The Synergistic Effect Study of Lipopolysaccharide (LPS) and A53T--Synuclein: Intranasal LPS Exposure on the A53T--Synuclein Transgenic Mouse Model of Parkinson's Disease

Aging and interactions between genetic and environmental factors are believed to be involved the chronic development of Parkinson's disease (PD). Among PD patients, abnormally aggregated alpha-synuclein is a major component of the Lewy body. Generally, the intranasal route is believed to be a gate way to the brain, and it assists environmental neurotoxins in entering the brain and is related to anosmia during early PD. The current study applies the chronic intranasal application of lipopolysaccharides (LPS) in 4-, 8-, 12- and 16-month-old A53T-alpha-synuclein (A53T-alpha-Syn) transgenic C57BL/6 mice at 2-day intervals for a 2-month period, for evaluating the behavioral, pathological, and biochemical changes and microglial activation in these animals.
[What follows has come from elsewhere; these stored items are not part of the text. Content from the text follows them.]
(** Two distinct members of a list are in order one way or the other. *)
Lemma spread_far g first rest k centers m v r :
  symmetric_graph g → cinv g first rest k centers m → v ∈ first :: rest →
  (∀ c, c ∈ centers → ¬ within g c v r) →
  ∀ i j a b, (centers ++ [v]) !! i = Some a → (centers ++ [v]) !! j = Some b → i ≠ j →
    ¬ within g a b r.
Proof.
  intros Hg Hi Hv Hfar.
  assert (Hord : ∀ i j a b, (i < j)%nat → (centers ++ [v]) !! i = Some a →
            (centers ++ [v]) !! j = Some b → ¬ within g a b r).
  { intros i j a b Hij Ha Hb Hab.
    apply lookup_snoc_Some in Hb as [[Hj Hb]|[Hj <-]].
    - rewrite lookup_app_l in Ha by lia.
      pose proof (ci_spread _ _ _ _ _ _ Hi i j a b Hij Ha Hb v r Hv Hab) as He.
      apply (ci_nearest _ _ _ _ _ _ Hi v Hv) in He as (c & Hc & Hcv). by apply (Hfar c).
    - rewrite lookup_app_l in Ha by lia. apply (Hfar a); [|done].
      by apply list_elem_of_lookup_2 in Ha. }
  intros i j a b Ha Hb Hij Hab. destruct (decide (i < j)%nat).
  - by apply (Hord i j a b).
  - apply (Hord j i b a); [lia|done..|]. by apply within_sym.
Qed.

(** Centers and one more node, pairwise more than [2r] apart, do not fit into
    as many balls of radius [r] as there are centers. *)
Lemma far_not_coverable g first rest k centers m S r v :
  symmetric_graph g → cinv g first rest k centers m → v ∈ first :: rest →
  (∀ c, c ∈ centers → ¬ within g c v (2 * r)) →
  (∀ v, v ∈ first :: rest → ∃ s, s ∈ S ∧ within g s v r) →
  (length S ≤ length centers)%nat → False.
Proof.
  intros Hg Hi Hv Hfar Hcov HS. set (l := centers ++ [v]).
  assert (Hall : Forall (λ x, ∃ s, s ∈ S ∧ within g s x r) l).
  { apply Forall_forall. intros x [Hx| ->%list_elem_of_singleton]%elem_of_app; apply Hcov; [|done].
    by apply Hi. }
  apply Forall_exists_Forall2_l in Hall as [ss Hss].
  assert (HndS : NoDup ss).
  { apply NoDup_alt. intros i j s Hsi Hsj. destruct (decide (i = j)) as [|Hij]; [done|].
    destruct (Forall2_lookup_r _ _ _ _ _ Hss Hsi) as (x & Hx & _ & Hsx).
    destruct (Forall2_lookup_r _ _ _ _ _ Hss Hsj) as (y & Hy & _ & Hsy).
    exfalso. apply (spread_far g first rest k centers m v (2 * r) Hg Hi Hv Hfar i j x y Hx Hy Hij).
    replace (2 * r) with (r + r) by lia. apply (within_trans g x s y); [by apply within_sym|done]. }
  assert (Hle : (length ss ≤ length S)%nat).
  { apply submseteq_length, NoDup_submseteq; [done|]. intros s (i & Hsi)%list_elem_of_lookup.
    by destruct (Forall2_lookup_r _ _ _ _ _ Hss Hsi) as (x & _ & ? & _). }
  apply Forall2_length in Hss. unfold l in Hss. rewrite length_app in Hss. simpl in Hss. lia.
Qed.

(** C39: farthest-first selection is a 2-approximation of the k-center problem.
    On an undirected graph [select_k_centers] (with hop distances, as the cache
    placement calls it) returns [min(k, candidates)] distinct non-excluded nodes
    such that, whenever any [k] nodes at all put every candidate within [r] hops,
    the returned centers put every candidate within [2r] hops. *)
Theorem select_k_centers_2approx g k exclude :
  symmetric_graph g → 0 < k →
  ∃ centers, select_k_centers g k None exclude = Ok centers ∧ NoDup centers ∧
    (∀ c, c ∈ centers → c ∈ candidates g exclude) ∧
    Z.of_nat (length centers) = Z.min k (Z.of_nat (length (candidates g exclude))) ∧
    ∀ (S : list Z) r, Z.of_nat (length S) ≤ k →
      (∀ v, v ∈ candidates g exclude → ∃ s, s ∈ S ∧ within g s v r) →
      ∀ v, v ∈ candidates g exclude → ∃ c, c ∈ centers ∧ within g c v (2 * r).
Proof.
  intros Hg Hk. destruct (select_k_centers_spec g k exclude) as (centers & Hsel & Hnil & Hcons).
  exists centers. split; [done|]. pose proof (NoDup_candidates g exclude) as Hndc.
  destruct (candidates g exclude) as [|first rest] eqn:Hcand.
  { rewrite Hnil by auto. simpl. split_and!; [constructor|by intros ? ?%elem_of_nil|lia|].
    by intros ? ? _ _ ? ?%elem_of_nil. }
  destruct (Hcons first rest eq_refl Hk) as [[m Hi] Hfull]. split_and!; [apply Hi|apply Hi| |].
  - assert (Hle : (length centers ≤ length (first :: rest))%nat).
    { apply submseteq_length, NoDup_submseteq; [apply Hi|]. intros c. apply Hi. }
    pose proof (ci_k _ _ _ _ _ _ Hi). destruct Hfull as [?|Hall]; [lia|].
    assert (length (first :: rest) ≤ length centers)%nat; [|lia].
    apply submseteq_length, NoDup_submseteq; [done|]. intros c. apply Hall.
  - intros S r HS Hcov v Hv.
    destruct (decide (e_le (get_inf m v) (2 * r))) as [He|He];
      [by apply (ci_nearest _ _ _ _ _ _ Hi v Hv) in He|exfalso].
    assert (Hfar : ∀ c, c ∈ centers → ¬ within g c v (2 * r)).
    { intros c Hc Hw. apply He. apply (ci_nearest _ _ _ _ _ _ Hi v Hv). eauto. }
    destruct Hfull as [Hlen|Hall].
    + apply (far_not_coverable g first rest k centers m S r v); [done..|lia].
    + destruct (Hcov v Hv) as (s & _ & ?%within_nonneg).
      apply (Hfar v); [by apply Hall|]. apply within_refl. lia.
Qed.

(** A decision procedure for [symmetric_graph]. *)
Definition symmetric_graphb (g : graph) : bool :=
  bool_decide (map_Forall (λ u ns, set_Forall (λ v, u ∈ default ∅ (g !! v)) ns) g).

Lemma symmetric_graphb_sound g : symmetric_graphb g = true → symmetric_graph g.
Proof.
  unfold symmetric_graphb. intros H%bool_decide_eq_true u v (ns & Hu & Hv).
  apply adjacent_alt. by apply (H u ns Hu).
Qed.

Lemma select_k_centers_2approx_witness :
  ∃ centers, select_k_centers example_graph 2 None {[0]} = Ok centers ∧ NoDup centers ∧
    (∀ c, c ∈ centers → c ∈ candidates example_graph {[0]}) ∧
    Z.of_nat (length centers) = Z.min 2 (Z.of_nat (length (candidates example_graph {[0]}))) ∧
    ∀ (S : list Z) r, Z.of_nat (length S) ≤ 2 →
      (∀ v, v ∈ candidates example_graph {[0]} → ∃ s, s ∈ S ∧ within example_graph s v r) →
      ∀ v, v ∈ candidates example_graph {[0]} →
        ∃ c, c ∈ centers ∧ within example_graph c v (2 * r).
Proof.
  apply (select_k_centers_2approx example_graph 2 {[0]}); [|lia].
  apply symmetric_graphb_sound. vm_compute. reflexivity.
Defined.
According to our results, after intranasal administration of LPS, A53T-alpha-Syn mice showed severe progressive anosmia, hypokinesia, selective dopaminergic (DAergic) neuronal losses, decreased striatal dopamine (DA) level, and enhanced alpha-synuclein accumulation within the substantia nigra (SN) in an age-dependent way. In addition, we found obvious NF-kB activation, Nurr1 inhibition, IL-1 beta, and TNF-alpha generation within the microglia of the SN. Conversely, the wild-type (WT) mice showed mild, whereas A53T-alpha-Syn mice had moderate PD-like changes among the old mice. This study demonstrated the synergistic effect of intranasal LPS and alpha-synuclein burden on PD development. Its underlying mechanism may be associated with Nurr1 inhibition within microglia and the amplification of CNS neuroinflammation. The mice with multiple factors, including aging, neuroinflammation, and alpha-synuclein mutation, have played a significant role in enhancing our understanding of how inflammation and alpha-synuclein mutation contribute to the neurodegeneration observed in PD.